__GIVEN DATA__:
○ ○ ○ ○
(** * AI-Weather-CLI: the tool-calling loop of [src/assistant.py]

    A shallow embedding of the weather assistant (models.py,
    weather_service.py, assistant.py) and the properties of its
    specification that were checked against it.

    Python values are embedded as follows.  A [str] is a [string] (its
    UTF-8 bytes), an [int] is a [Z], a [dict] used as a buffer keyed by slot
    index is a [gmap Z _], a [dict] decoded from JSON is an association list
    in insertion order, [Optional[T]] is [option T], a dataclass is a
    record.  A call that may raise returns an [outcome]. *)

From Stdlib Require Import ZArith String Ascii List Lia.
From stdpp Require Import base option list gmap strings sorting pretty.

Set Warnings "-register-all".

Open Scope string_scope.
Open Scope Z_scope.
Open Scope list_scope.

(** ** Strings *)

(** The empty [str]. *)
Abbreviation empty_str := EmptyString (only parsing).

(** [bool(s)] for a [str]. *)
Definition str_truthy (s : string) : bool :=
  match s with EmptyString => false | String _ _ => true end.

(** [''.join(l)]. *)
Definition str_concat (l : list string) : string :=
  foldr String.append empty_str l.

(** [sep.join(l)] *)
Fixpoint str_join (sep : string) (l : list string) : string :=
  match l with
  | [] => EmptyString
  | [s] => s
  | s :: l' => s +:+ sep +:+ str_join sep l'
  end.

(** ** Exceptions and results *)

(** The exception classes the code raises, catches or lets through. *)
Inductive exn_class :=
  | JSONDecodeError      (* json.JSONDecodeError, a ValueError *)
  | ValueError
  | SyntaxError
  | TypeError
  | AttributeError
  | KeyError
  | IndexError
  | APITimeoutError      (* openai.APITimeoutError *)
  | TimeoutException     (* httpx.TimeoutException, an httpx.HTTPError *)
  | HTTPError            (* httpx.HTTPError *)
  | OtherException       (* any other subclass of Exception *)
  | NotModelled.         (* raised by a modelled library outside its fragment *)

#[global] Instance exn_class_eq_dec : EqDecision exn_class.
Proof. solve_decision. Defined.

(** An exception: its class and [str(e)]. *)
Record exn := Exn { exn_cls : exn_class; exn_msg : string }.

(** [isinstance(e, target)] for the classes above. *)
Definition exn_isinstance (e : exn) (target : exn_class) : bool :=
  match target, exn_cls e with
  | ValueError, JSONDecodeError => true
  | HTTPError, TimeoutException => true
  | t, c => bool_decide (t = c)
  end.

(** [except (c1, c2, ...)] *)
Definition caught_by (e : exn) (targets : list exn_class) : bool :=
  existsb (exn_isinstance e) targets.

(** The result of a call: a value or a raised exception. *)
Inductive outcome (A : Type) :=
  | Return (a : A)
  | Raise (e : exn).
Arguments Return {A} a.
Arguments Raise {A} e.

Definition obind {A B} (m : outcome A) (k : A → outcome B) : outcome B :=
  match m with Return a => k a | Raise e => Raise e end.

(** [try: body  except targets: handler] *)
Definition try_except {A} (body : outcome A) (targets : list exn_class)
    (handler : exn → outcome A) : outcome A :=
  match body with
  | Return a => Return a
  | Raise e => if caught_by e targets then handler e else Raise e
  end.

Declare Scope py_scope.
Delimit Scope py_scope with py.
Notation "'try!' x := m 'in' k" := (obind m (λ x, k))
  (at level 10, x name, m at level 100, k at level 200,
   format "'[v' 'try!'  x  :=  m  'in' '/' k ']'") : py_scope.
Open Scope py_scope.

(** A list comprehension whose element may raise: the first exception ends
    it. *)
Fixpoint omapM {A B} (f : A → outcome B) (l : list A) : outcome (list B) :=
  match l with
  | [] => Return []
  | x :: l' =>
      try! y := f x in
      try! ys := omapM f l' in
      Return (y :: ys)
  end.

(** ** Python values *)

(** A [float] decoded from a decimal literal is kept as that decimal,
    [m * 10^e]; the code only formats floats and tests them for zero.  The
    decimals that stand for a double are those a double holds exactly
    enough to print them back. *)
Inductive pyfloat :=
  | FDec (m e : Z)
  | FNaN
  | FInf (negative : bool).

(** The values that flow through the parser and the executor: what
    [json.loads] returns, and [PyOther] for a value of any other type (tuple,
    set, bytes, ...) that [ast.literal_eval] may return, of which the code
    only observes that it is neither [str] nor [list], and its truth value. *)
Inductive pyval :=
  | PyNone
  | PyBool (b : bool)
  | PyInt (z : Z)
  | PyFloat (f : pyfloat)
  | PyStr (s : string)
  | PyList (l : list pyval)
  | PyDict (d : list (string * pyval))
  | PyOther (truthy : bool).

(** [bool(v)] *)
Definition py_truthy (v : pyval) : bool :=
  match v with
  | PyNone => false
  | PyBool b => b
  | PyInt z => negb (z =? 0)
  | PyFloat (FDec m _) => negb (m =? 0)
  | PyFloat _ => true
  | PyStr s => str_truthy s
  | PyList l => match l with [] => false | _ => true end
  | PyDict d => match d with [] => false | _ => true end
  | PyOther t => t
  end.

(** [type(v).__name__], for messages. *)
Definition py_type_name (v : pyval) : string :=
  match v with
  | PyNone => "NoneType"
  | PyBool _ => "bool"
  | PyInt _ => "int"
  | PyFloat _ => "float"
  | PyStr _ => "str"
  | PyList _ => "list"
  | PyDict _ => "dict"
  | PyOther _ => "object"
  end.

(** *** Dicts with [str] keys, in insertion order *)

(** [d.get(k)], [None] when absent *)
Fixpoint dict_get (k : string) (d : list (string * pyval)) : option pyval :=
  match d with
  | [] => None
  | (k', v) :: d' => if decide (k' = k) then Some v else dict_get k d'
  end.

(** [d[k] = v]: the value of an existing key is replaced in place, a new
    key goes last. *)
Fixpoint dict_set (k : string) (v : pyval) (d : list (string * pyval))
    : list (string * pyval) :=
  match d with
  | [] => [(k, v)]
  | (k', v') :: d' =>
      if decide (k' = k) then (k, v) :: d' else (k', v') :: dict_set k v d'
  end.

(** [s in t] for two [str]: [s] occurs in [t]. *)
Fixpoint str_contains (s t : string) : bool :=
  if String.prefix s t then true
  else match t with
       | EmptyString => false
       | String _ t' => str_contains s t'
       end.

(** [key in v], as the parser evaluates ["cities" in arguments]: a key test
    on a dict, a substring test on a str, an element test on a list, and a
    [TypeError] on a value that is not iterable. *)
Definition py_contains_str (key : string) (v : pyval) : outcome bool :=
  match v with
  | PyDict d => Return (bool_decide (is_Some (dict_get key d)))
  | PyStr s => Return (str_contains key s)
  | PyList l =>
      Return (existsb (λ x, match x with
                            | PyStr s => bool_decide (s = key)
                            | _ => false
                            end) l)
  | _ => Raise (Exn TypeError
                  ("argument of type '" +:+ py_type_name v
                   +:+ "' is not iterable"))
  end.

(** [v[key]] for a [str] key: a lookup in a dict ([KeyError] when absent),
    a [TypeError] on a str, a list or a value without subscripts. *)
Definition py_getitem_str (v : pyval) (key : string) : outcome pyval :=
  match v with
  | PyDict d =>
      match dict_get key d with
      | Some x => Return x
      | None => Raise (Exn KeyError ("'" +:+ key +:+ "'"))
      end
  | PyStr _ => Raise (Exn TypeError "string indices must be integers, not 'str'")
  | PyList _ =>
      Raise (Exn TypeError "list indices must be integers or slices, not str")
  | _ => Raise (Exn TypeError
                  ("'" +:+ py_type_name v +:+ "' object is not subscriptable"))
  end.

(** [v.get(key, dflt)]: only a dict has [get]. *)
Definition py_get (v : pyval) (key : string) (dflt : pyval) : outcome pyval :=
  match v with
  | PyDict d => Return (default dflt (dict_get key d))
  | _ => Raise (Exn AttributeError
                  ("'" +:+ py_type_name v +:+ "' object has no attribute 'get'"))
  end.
○ ○ ○ ○
__WHAT TO PRODUCE__: For the records above, restate every line word for word.

__RESPONSE BOX__:
(** * AI-Weather-CLI: the tool-calling loop of [src/assistant.py]

    A shallow embedding of the weather assistant (models.py,
    weather_service.py, assistant.py) and the properties of its
    specification that were checked against it.

    Python values are embedded as follows.  A [str] is a [string] (its
    UTF-8 bytes), an [int] is a [Z], a [dict] used as a buffer keyed by slot
    index is a [gmap Z _], a [dict] decoded from JSON is an association list
    in insertion order, [Optional[T]] is [option T], a dataclass is a
    record.  A call that may raise returns an [outcome]. *)

From Stdlib Require Import ZArith String Ascii List Lia.
From stdpp Require Import base option list gmap strings sorting pretty.

Set Warnings "-register-all".

Open Scope string_scope.
Open Scope Z_scope.
Open Scope list_scope.

(** ** Strings *)

(** The empty [str]. *)
Abbreviation empty_str := EmptyString (only parsing).

(** [bool(s)] for a [str]. *)
Definition str_truthy (s : string) : bool :=
  match s with EmptyString => false | String _ _ => true end.

(** [''.join(l)]. *)
Definition str_concat (l : list string) : string :=
  foldr String.append empty_str l.

(** [sep.join(l)] *)
Fixpoint str_join (sep : string) (l : list string) : string :=
  match l with
  | [] => EmptyString
  | [s] => s
  | s :: l' => s +:+ sep +:+ str_join sep l'
  end.

(** ** Exceptions and results *)

(** The exception classes the code raises, catches or lets through. *)
Inductive exn_class :=
  | JSONDecodeError      (* json.JSONDecodeError, a ValueError *)
  | ValueError
  | SyntaxError
  | TypeError
  | AttributeError
  | KeyError
  | IndexError
  | APITimeoutError      (* openai.APITimeoutError *)
  | TimeoutException     (* httpx.TimeoutException, an httpx.HTTPError *)
  | HTTPError            (* httpx.HTTPError *)
  | OtherException       (* any other subclass of Exception *)
  | NotModelled.         (* raised by a modelled library outside its fragment *)

#[global] Instance exn_class_eq_dec : EqDecision exn_class.
Proof. solve_decision. Defined.

(** An exception: its class and [str(e)]. *)
Record exn := Exn { exn_cls : exn_class; exn_msg : string }.

(** [isinstance(e, target)] for the classes above. *)
Definition exn_isinstance (e : exn) (target : exn_class) : bool :=
  match target, exn_cls e with
  | ValueError, JSONDecodeError => true
  | HTTPError, TimeoutException => true
  | t, c => bool_decide (t = c)
  end.

(** [except (c1, c2, ...)] *)
Definition caught_by (e : exn) (targets : list exn_class) : bool :=
  existsb (exn_isinstance e) targets.

(** The result of a call: a value or a raised exception. *)
Inductive outcome (A : Type) :=
  | Return (a : A)
  | Raise (e : exn).
Arguments Return {A} a.
Arguments Raise {A} e.

Definition obind {A B} (m : outcome A) (k : A → outcome B) : outcome B :=
  match m with Return a => k a | Raise e => Raise e end.

(** [try: body  except targets: handler] *)
Definition try_except {A} (body : outcome A) (targets : list exn_class)
    (handler : exn → outcome A) : outcome A :=
  match body with
  | Return a => Return a
  | Raise e => if caught_by e targets then handler e else Raise e
  end.

Declare Scope py_scope.
Delimit Scope py_scope with py.
Notation "'try!' x := m 'in' k" := (obind m (λ x, k))
  (at level 10, x name, m at level 100, k at level 200,
   format "'[v' 'try!'  x  :=  m  'in' '/' k ']'") : py_scope.
Open Scope py_scope.

(** A list comprehension whose element may raise: the first exception ends
    it. *)
Fixpoint omapM {A B} (f : A → outcome B) (l : list A) : outcome (list B) :=
  match l with
  | [] => Return []
  | x :: l' =>
      try! y := f x in
      try! ys := omapM f l' in
      Return (y :: ys)
  end.

(** ** Python values *)

(** A [float] decoded from a decimal literal is kept as that decimal,
    [m * 10^e]; the code only formats floats and tests them for zero.  The
    decimals that stand for a double are those a double holds exactly
    enough to print them back. *)
Inductive pyfloat :=
  | FDec (m e : Z)
  | FNaN
  | FInf (negative : bool).

(** The values that flow through the parser and the executor: what
    [json.loads] returns, and [PyOther] for a value of any other type (tuple,
    set, bytes, ...) that [ast.literal_eval] may return, of which the code
    only observes that it is neither [str] nor [list], and its truth value. *)
Inductive pyval :=
  | PyNone
  | PyBool (b : bool)
  | PyInt (z : Z)
  | PyFloat (f : pyfloat)
  | PyStr (s : string)
  | PyList (l : list pyval)
  | PyDict (d : list (string * pyval))
  | PyOther (truthy : bool).

(** [bool(v)] *)
Definition py_truthy (v : pyval) : bool :=
  match v with
  | PyNone => false
  | PyBool b => b
  | PyInt z => negb (z =? 0)
  | PyFloat (FDec m _) => negb (m =? 0)
  | PyFloat _ => true
  | PyStr s => str_truthy s
  | PyList l => match l with [] => false | _ => true end
  | PyDict d => match d with [] => false | _ => true end
  | PyOther t => t
  end.

(** [type(v).__name__], for messages. *)
Definition py_type_name (v : pyval) : string :=
  match v with
  | PyNone => "NoneType"
  | PyBool _ => "bool"
  | PyInt _ => "int"
  | PyFloat _ => "float"
  | PyStr _ => "str"
  | PyList _ => "list"
  | PyDict _ => "dict"
  | PyOther _ => "object"
  end.

(** *** Dicts with [str] keys, in insertion order *)

(** [d.get(k)], [None] when absent *)
Fixpoint dict_get (k : string) (d : list (string * pyval)) : option pyval :=
  match d with
  | [] => None
  | (k', v) :: d' => if decide (k' = k) then Some v else dict_get k d'
  end.

(** [d[k] = v]: the value of an existing key is replaced in place, a new
    key goes last. *)
Fixpoint dict_set (k : string) (v : pyval) (d : list (string * pyval))
    : list (string * pyval) :=
  match d with
  | [] => [(k, v)]
  | (k', v') :: d' =>
      if decide (k' = k) then (k, v) :: d' else (k', v') :: dict_set k v d'
  end.

(** [s in t] for two [str]: [s] occurs in [t]. *)
Fixpoint str_contains (s t : string) : bool :=
  if String.prefix s t then true
  else match t with
       | EmptyString => false
       | String _ t' => str_contains s t'
       end.

(** [key in v], as the parser evaluates ["cities" in arguments]: a key test
    on a dict, a substring test on a str, an element test on a list, and a
    [TypeError] on a value that is not iterable. *)
Definition py_contains_str (key : string) (v : pyval) : outcome bool :=
  match v with
  | PyDict d => Return (bool_decide (is_Some (dict_get key d)))
  | PyStr s => Return (str_contains key s)
  | PyList l =>
      Return (existsb (λ x, match x with
                            | PyStr s => bool_decide (s = key)
                            | _ => false
                            end) l)
  | _ => Raise (Exn TypeError
                  ("argument of type '" +:+ py_type_name v
                   +:+ "' is not iterable"))
  end.

(** [v[key]] for a [str] key: a lookup in a dict ([KeyError] when absent),
    a [TypeError] on a str, a list or a value without subscripts. *)
Definition py_getitem_str (v : pyval) (key : string) : outcome pyval :=
  match v with
  | PyDict d =>
      match dict_get key d with
      | Some x => Return x
      | None => Raise (Exn KeyError ("'" +:+ key +:+ "'"))
      end
  | PyStr _ => Raise (Exn TypeError "string indices must be integers, not 'str'")
  | PyList _ =>
      Raise (Exn TypeError "list indices must be integers or slices, not str")
  | _ => Raise (Exn TypeError
                  ("'" +:+ py_type_name v +:+ "' object is not subscriptable"))
  end.

(** [v.get(key, dflt)]: only a dict has [get]. *)
Definition py_get (v : pyval) (key : string) (dflt : pyval) : outcome pyval :=
  match v with
  | PyDict d => Return (default dflt (dict_get key d))
  | _ => Raise (Exn AttributeError
                  ("'" +:+ py_type_name v +:+ "' object has no attribute 'get'"))
  end.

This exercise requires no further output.